**Aim of the task:** Could you set down exactly the lines in the records below between the line holding "Lemma measure_lookup detect" and the line holding "Js.number (Z.of_nat i))%float;", inclusive?

**Given entries:**

(** * Leaderboard script: a shallow embedding of [leaderscript.js]

    The script fetches a published spreadsheet export (Fetcher, [fetchCSV]),
    splits it into rows (Parser, [parseCSV]), maps and sorts the rows
    (Transformer, [transformData]), rewrites a table body (Renderer,
    [renderLeaderboard]) and chains the four in [refreshLeaderboard].

    The first part of the file embeds the built-ins the script calls and the
    five functions of the script.  The second part states and proves the
    properties. *)

From Stdlib Require Import ZArith NArith List String Ascii Lia Sorted Permutation.
From Stdlib Require Import DecimalString.
From Stdlib Require Import Floats.SpecFloat.
From stdpp Require Import gmap list.
Import ListNotations.

Local Open Scope string_scope.
Local Open Scope list_scope.
Local Open Scope Z_scope.

(* ================================================================= *)
(** * Part I: the embedding *)
(* ================================================================= *)

(* ----------------------------------------------------------------- *)
(** ** Strings

    A JavaScript string is a sequence of UTF-16 code units. *)

Abbreviation jsstring := (list N).

(** Code units of an ASCII literal of the source. *)
Definition lit (s : string) : jsstring :=
  map N_of_ascii (list_ascii_of_string s).

Definition LF : N := 10%N.
Definition CR : N := 13%N.
Definition COMMA : N := 44%N.

(** [WhiteSpace] and [LineTerminator] code units, the ones [trim] strips:
    TAB, LF, VT, FF, CR, SP, NBSP, U+1680, U+2000..U+200A, LS, PS, U+202F,
    U+205F, U+3000 and the byte order mark. *)
Definition is_ws (c : N) : bool :=
  ((9 <=? c) && (c <=? 13) || (c =? 32) || (c =? 160) || (c =? 5760)
   || (8192 <=? c) && (c <=? 8202) || (c =? 8232) || (c =? 8233)
   || (c =? 8239) || (c =? 8287) || (c =? 12288) || (c =? 65279))%N.

Definition all_ws (s : jsstring) : bool := forallb is_ws s.

(** [String.prototype.trimStart]. *)
Fixpoint trim_start (s : jsstring) : jsstring :=
  match s with
  | [] => []
  | c :: s' => if is_ws c then trim_start s' else s
  end.

(** [String.prototype.trimEnd]: the longest suffix of white space goes. *)
Fixpoint trim_end (s : jsstring) : jsstring :=
  match s with
  | [] => []
  | c :: s' =>
      match trim_end s' with
      | [] => if is_ws c then [] else [c]
      | r => c :: r
      end
  end.

(** [String.prototype.trim]. *)
Definition trim (s : jsstring) : jsstring := trim_end (trim_start s).
(** X13. The clean-up at the end of [load] hides a splat, by setting its
    alpha to 0, exactly when the length of its stored offset is beyond
    the reach of its bone: 0.3 for bone 57 (the head), 0.1 for the bones
    21 and 19 (the feet) and 0.2 for every other bone, a missing bone
    index included.  A splat whose offset has a [NaN] length is never
    hidden.  Nothing else changes: the three colour channels of every
    splat, the alpha of the splats within reach and the entries of the
    splats from [splatCount] on are as they were. *)
Theorem cleanup_hides_beyond_reach splatCount bones poses colors :
  let cleaned := cleanup splatCount bones poses colors in
  length cleaned = length colors ∧
  (∀ i, i < splatCount → i * 4 + 3 < length colors →
     cleaned !! (i * 4 + 3) =
       if (reach (Js.index bones i) <? distance poses i)%float
       then Some 0%float else colors !! (i * 4 + 3)) ∧
  (∀ k, (k mod 4 ≠ 3 ∨ splatCount * 4 ≤ k) → cleaned !! k = colors !! k) ∧
  (∀ i, is_nan (distance poses i) = true →
     cleaned !! (i * 4 + 3) = colors !! (i * 4 + 3)).
Proof.
  intros cleaned. unfold cleaned, cleanup. clear cleaned.
  assert (∀ n : nat,
            let cleaned := foldl (cleanupStep bones poses) colors (seq 0 n) in
            length cleaned = length colors ∧
            (∀ i, i < n → i * 4 + 3 < length colors →
               cleaned !! (i * 4 + 3) =
                 if (reach (Js.index bones i) <? distance poses i)%float
                 then Some 0%float else colors !! (i * 4 + 3)) ∧
            (∀ k, (k mod 4 ≠ 3 ∨ n * 4 ≤ k) → cleaned !! k = colors !! k)) as Hall.
  { induction n as [|n IH].
    - cbn [seq foldl]. split; [done|]. split; [intros; lia|done].
    - rewrite seq_S, foldl_app. cbn [foldl Nat.add]. destruct IH as (Hlen & Hin & Hout).
      set (before := foldl _ colors (seq 0 n)) in *.
      rewrite cleanupStep_reach. unfold hide.
      split; [by destruct (_ <? _)%float; rewrite ?length_insert|]. split.
      + intros i Hi Hroom. destruct (decide (i = n)) as [->|Hne].
        * destruct (_ <? _)%float.
          -- apply list_lookup_insert_eq. lia.
          -- apply Hout. right. lia.
        * destruct (reach (Js.index bones n) <? distance poses n)%float.
          -- rewrite list_lookup_insert_ne by lia. apply Hin; lia.
          -- apply Hin; lia.
      + intros k Hk. destruct (reach (Js.index bones n) <? distance poses n)%float.
        * rewrite list_lookup_insert_ne.
          -- apply Hout. destruct Hk; [by left|right; lia].
          -- intros <-. destruct Hk as [Hk|Hk]; [|lia].
             apply Hk. symmetry. apply (Nat.mod_unique _ _ n); lia.
        * apply Hout. destruct Hk; [by left|right; lia]. }
  destruct (Hall splatCount) as (Hlen & Hin & Hout).
  split; [done|]. split; [done|]. split; [done|].
  intros i Hnan.
  assert ((reach (Js.index bones i) <? distance poses i)%float = false) as Hnot.
  { rewrite FloatAxioms.ltb_spec. unfold is_nan in Hnan.
    rewrite FloatAxioms.eqb_spec in Hnan. unfold SFltb, SFcompare.
    destruct (Prim2SF (distance poses i)) as [s|s| |s m e];
      [| | by destruct (Prim2SF (reach _)) as [[]|[]| |[]]|].
    - by destruct s.
    - by destruct s.
    - rewrite SFeqb_refl in Hnan; done. }
  destruct (decide (i < splatCount)) as [Hi|Hi].
  - destruct (decide (i * 4 + 3 < length colors)) as [Hroom|Hroom].
    + by rewrite Hin, Hnot.
    + rewrite !lookup_ge_None_2 by lia. done.
  - apply Hout. right. lia.
Qed.
End CleanupFacts.


(** A running maximum: what is not above the old maximum is not above a
    greater one. *)
Lemma ltb_above_maximum d d2 m :
  (m <? d2)%float = true → (m <? d)%float = false → (d2 <? d)%float = false.
Proof.
  rewrite !FloatAxioms.ltb_spec. unfold SFltb, SFcompare.
  destruct (Prim2SF d) as [sa|sa| |sa ma ea], (Prim2SF d2) as [sb|sb| |sb mb eb],
           (Prim2SF m) as [sc|sc| |sc mc ec];
    try destruct sa; try destruct sb; try destruct sc; simpl;
    try reflexivity; try discriminate; sf_cases.
Qed.

Lemma foldM_seq_total {St} (body : St → nat → Js.result St) (I : nat → St → Prop) n s0 :
  I 0 s0 →
  (∀ k s1, k < n → I k s1 → ∃ s2, body s1 k = Js.Ok s2 ∧ I (S k) s2) →
  ∃ s, Js.foldM body s0 (seq 0 n) = Js.Ok s ∧ I n s.
Proof.
  intros H0 Hstep. induction n as [|n IH].
  - by exists s0.
  - destruct IH as (s1 & Hrun & Hs1); [intros k s Hk; apply Hstep; lia|].
    destruct (Hstep n s1 ltac:(lia) Hs1) as (s2 & Hbody & Hs2).
    exists s2. split; [|done].
    rewrite seq_S, foldM_app, Hrun. simpl. by rewrite Hbody.
Qed.

Section AngleFacts.
Import Angles.

Lemma windowIndex_range steps i j :
  0 < steps → (0 ≤ windowIndex steps i j < Z.of_nat steps)%Z.
Proof.
  intros Hsteps. unfold windowIndex.
  pose proof (Z.rem_bound_abs (Z.of_nat i + j) (Z.of_nat steps) ltac:(lia)) as Hrem.
  destruct (Z.ltb_spec (Z.rem (Z.of_nat i + j) (Z.of_nat steps)) 0); lia.
Qed.

Lemma measure_length detect startAngle endAngle steps :
  length (measure detect startAngle endAngle steps) = steps.
Proof. unfold measure. by rewrite length_map, length_seq. Qed.

Lemma measure_lookup detect startAngle endAngle steps i :
  i < steps →
  measure detect startAngle endAngle steps !! i =
  Some {| angle := (startAngle + (endAngle - startAngle) / Js.number (Z.of_nat steps)
                                 * Js.number (Z.of_nat i))%float;
          score := scoreOf (detect i); index := i |}.
Proof.
  intros Hi. unfold measure. rewrite list_lookup_fmap, lookup_seq_lt by done. done.
Qed.

(** X9. [findBestAngleInRange] never throws: over the full circle every
    window of five steps wraps around inside the measurements, whatever
    the number of steps.  It returns the angle of one of its steps, or
    no angle ([null], with the score [-Infinity]); and it returns no
    angle when the detector found the two wrists at none of the steps,
    which is what makes the caller fail with ErrorID 2. *)
Theorem findBestAngleInRange_returns detect startAngle endAngle steps :
  ∃ best,
    findBestAngleInRange detect startAngle endAngle steps = Js.Ok best ∧
    oneOfTheSteps startAngle endAngle steps best ∧
    ((∀ i, i < steps → scoreOf (detect i) = neg_infinity) →
     bestAngle best = None ∧ bestScore best = neg_infinity).
Proof.
  unfold findBestAngleInRange.
  set (measurements := measure detect startAngle endAngle steps).
  set (initial := {| bestAngle := None; bestScore := neg_infinity |}).
  destruct (abs _ <? 0.01)%float.
  - destruct (foldM_seq_total (circleStep measurements steps)
                (λ k best,
                   oneOfTheSteps startAngle endAngle steps best ∧
                   ((∀ i, i < steps → scoreOf (detect i) = neg_infinity) →
                    best = initial)) steps initial) as (best & Hrun & Hone & Hnone).
    + split; [by left|done].
    + intros k best Hk [Hone Hnone]. unfold circleStep.
      assert (∀ j, ∃ m, measurementAt measurements (windowIndex steps k j) = Some m ∧
                        ∃ i, i < steps ∧ score m = scoreOf (detect i)) as Hwindow.
      { intros j. pose proof (windowIndex_range steps k j ltac:(lia)) as Hrange.
        unfold measurementAt. destruct (Z.ltb_spec (windowIndex steps k j) 0); [lia|].
        unfold measurements. rewrite measure_lookup by lia. eexists. split; [done|].
        simpl. exists (Z.to_nat (windowIndex steps k j)). split; [lia|done]. }
      cbn [map].
      destruct (Hwindow (-2)%Z) as (m0 & -> & i0 & Hi0 & Hs0).
      destruct (Hwindow (-1)%Z) as (m1 & -> & i1 & Hi1 & Hs1).
      destruct (Hwindow 0%Z) as (m2 & -> & i2 & Hi2 & Hs2).
      destruct (Hwindow 1%Z) as (m3 & -> & i3 & Hi3 & Hs3).
      destruct (Hwindow 2%Z) as (m4 & -> & i4 & Hi4 & Hs4).
      cbn [mapM fmap option_fmap option_map mbind option_bind mret option_ret].
      set (validScores := List.filter _ _).
      case_bool_decide as Hvalid.
      { exists best. done. }
      destruct (bestScore best <? _)%float.
      * unfold measurements. rewrite measure_lookup by done.
        eexists. split; [done|]. simpl. split.
        -- right. by exists k.
        -- intros Hall. exfalso. apply Hvalid. unfold validScores.
           rewrite Hs0, Hs1, Hs2, Hs3, Hs4, !Hall by done. reflexivity.
      * exists best. done.
    + exists best. split; [done|]. split; [done|].
      intros Hall. by rewrite (Hnone Hall).
  - eexists. split; [done|].
    assert (∀ n, n ≤ steps →
              let best := foldl rangeStep initial (take n measurements) in
              oneOfTheSteps startAngle endAngle steps best ∧
              ((∀ i, i < steps → scoreOf (detect i) = neg_infinity) → best = initial))
      as Hall.
    { induction n as [|n IH]; intros Hn.
      - simpl. split; [by left|done].
      - destruct (IH ltac:(lia)) as [Hone Hnone].
        rewrite (take_S_r measurements n _ (measure_lookup detect startAngle endAngle steps n
                                   ltac:(lia))).
        rewrite foldl_app. cbn [foldl]. set (before := foldl _ _ (take n _)) in *.
        unfold rangeStep. cbn [score angle].
        destruct (bestScore before <? scoreOf (detect n))%float eqn:Hlt.
        + split; [right; exists n; split; [lia|done]|].
          intros Hinvalid. rewrite (Hnone Hinvalid), Hinvalid in Hlt by lia. done.
        + done. }
    specialize (Hall steps ltac:(lia)).
    rewrite firstn_all2 in Hall by (unfold measurements; rewrite measure_length; lia).
    destruct Hall as [Hone Hnone]. split; [done|].
    intros Hinvalid. by rewrite (Hnone Hinvalid).
Qed.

**Result of this exercise:**
Lemma measure_lookup detect startAngle endAngle steps i :
  i < steps →
  measure detect startAngle endAngle steps !! i =
  Some {| angle := (startAngle + (endAngle - startAngle) / Js.number (Z.of_nat steps)
                                 * Js.number (Z.of_nat i))%float;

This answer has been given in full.